Ambassador of India to Germany
- In office 2021–2024
- Preceded by: Mukta Dutta Tomar
- Succeeded by: Ajit Gupte

Ambassador of India to Vietnam
- In office 2016–2019
- Preceded by: Preeti Saran
- Succeeded by: Pranay Kumar Verma

Ambassador of India to Palestine
- In office 1998–2000

Personal details
- Born: 7 April 1968 (age 58) India
- Children: 2
- Alma mater: Osmania University (M.Tech) IIM Calcutta
- Occupation: diplomat

= Parvathaneni Harish =

Permanent Representative of India to UN in New York

Harish Parvathaneni is an Indian diplomat from the 1990 batch of Indian Foreign Service who is serving as Permanent Representative of India to United Nations in New York since 1 September 2024. He previously served as an Ambassador of India to Germany from 2021 until 2024 and Ambassador of India to Vietnam from 2016 to 2019.

== Education ==
Harish graduated as a gold medalist in mechanical engineering at Osmania University College of Engineering in Hyderabad and previously studied at the Indian Institute of Management in Kolkata. He also studied Arabic at the American University of Cairo and passed the exam with distinction.

== Early career ==
Harish joined the Indian Foreign Service (IFS) in 1990. He worked in Indian Embassy in Cairo (Egypt) and Riyadh (Saudi Arabia), and was India's representative to the Palestinian Authority. He also worked for the Ministry of External Affairs's East Asia and External Publicity divisions.

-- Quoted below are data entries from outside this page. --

(** When an addition overflows the loop may never end:
    [Range 0 MaxInt (MaxInt-1)] passes the guard and asks for capacity 2,
    but the running value wraps around and only takes even values, so it
    never reaches the odd bound; no amount of fuel yields a result. *)
Lemma Range_overflow_never_returns (fuel : nat) (w : World) :
  Range fuel 0 GoInt.max_int (GoInt.max_int - 1) w = OutOfFuel.
Proof.
  unfold Range.
  replace ((GoInt.max_int - 1 <=? 0) || (0 >=? GoInt.max_int - 1)) with false
    by (vm_compute; reflexivity).
  replace (GoInt.add (GoInt.quot (GoInt.sub GoInt.max_int 0) (GoInt.max_int - 1)) 1)
    with 2 by (vm_compute; reflexivity).
  unfold bind. simpl.
  apply Range_loop_even_never_ends; [vm_compute; split; congruence | reflexivity].
Qed.

(** ** The call context builder *)

(** Claim C7, amended: the builder returns a context for every descriptor,
    worker and request number; when the generation of the identifier
    fails, the error is dropped and the UUID field holds the text of the
    nil UUID, 36 characters of zeros and dashes, not an empty value. *)
Theorem newCallTemplateData_uuid_failure (now : Time) (mtd : MethodDescriptor)
    (workerID : string) (reqNum : Z) :
  newCallTemplateData now None mtd workerID reqNum
  = {| WorkerID := workerID;
       RequestNumber := reqNum;
       FullyQualifiedName := GetFullyQualifiedName mtd;
       MethodName := GetName mtd;
       ServiceName := GetServiceName mtd;
       InputName := GetInputTypeName mtd;
       OutputName := GetOutputTypeName mtd;
       IsClientStreaming := GetIsClientStreaming mtd;
       IsServerStreaming := GetIsServerStreaming mtd;
       Timestamp := Format_RFC3339 now;
       TimestampUnix := Unix now;
       TimestampUnixMilli := GoInt.quot (UnixNano now) 1000000;
       TimestampUnixNano := UnixNano now;
       UUID := "00000000-0000-0000-0000-000000000000" |}.
Proof. reflexivity. Qed.

(** Claim C7 as stated fails: after a failed generation the UUID field is
    not empty. *)
Lemma newCallTemplateData_uuid_not_empty :
  uuid.NewRandom None = (uuid.Nil, Some "uuid: random read failed"%string) /\
  UUID (newCallTemplateData Sample.now None Sample.mtd "w1" 7) <> EmptyString /\
  String.length (UUID (newCallTemplateData Sample.now None Sample.mtd "w1" 7)) = 36%nat.
Proof. vm_compute. repeat split; congruence. Qed.

(** Whatever the random reader delivers, the UUID field is not empty. *)
Lemma newCallTemplateData_uuid_never_empty (now : Time) (entropy : option (list Z))
    (mtd : MethodDescriptor) (workerID : string) (reqNum : Z) :
  UUID (newCallTemplateData now entropy mtd workerID reqNum) <> EmptyString.
Proof.
  unfold newCallTemplateData.
  destruct (uuid.NewRandom entropy) as [u e]. simpl. unfold uuid.String.
  destruct (uuid.encodeHex (take 4 u)); discriminate.
Qed.

(** ** The rendering entry points *)

Section RenderProperties.

Context {engine : TemplateEngine} {json : JSONDecoder}.
Variable fuel : nat.

Lemma nonempty_length (s : string) :
  s <> EmptyString -> (0 <? Z.of_nat (String.length s)) = true.
Proof. destruct s; [done|]. intros _. simpl. apply Z.ltb_lt. lia. Qed.

(** Every call of [execute] goes through the parser. *)
Lemma execute_parse_failure (td : callTemplateData) (data : string) (e : error)
    (w : World) :
  template_Parse (funcs fuel td) data = inr e ->
  execute fuel td data w = Panic e.
Proof. intros H. unfold execute, bind, Parse. by rewrite H. Qed.

Lemma execute_parse_success (td : callTemplateData) (data : string) (t : Template)
    (w : World) :
  template_Parse (funcs fuel td) data = inl t ->
  execute fuel td data w = template_Execute t td (logged w data).
Proof. intros H. unfold execute, bind, Parse. by rewrite H. Qed.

Harish served as joint secretary and officer on special duty to India's Vice President Mohammad Hamid Ansari for a period of five years, beginning in 2007. He served as India's Consul General in Houston from July 2012 till March 2016. Thereafter, Harish was India's ambassador to Vietnam (2016–2019) and during his tenure the bilateral relationship was upgraded to a Comprehensive Strategic Partnership. Most recently, Harish served as India's ambassador to Germany. During his tenure, both countries initiated a Green and Sustainable Development Partnership covering the government, business and industry.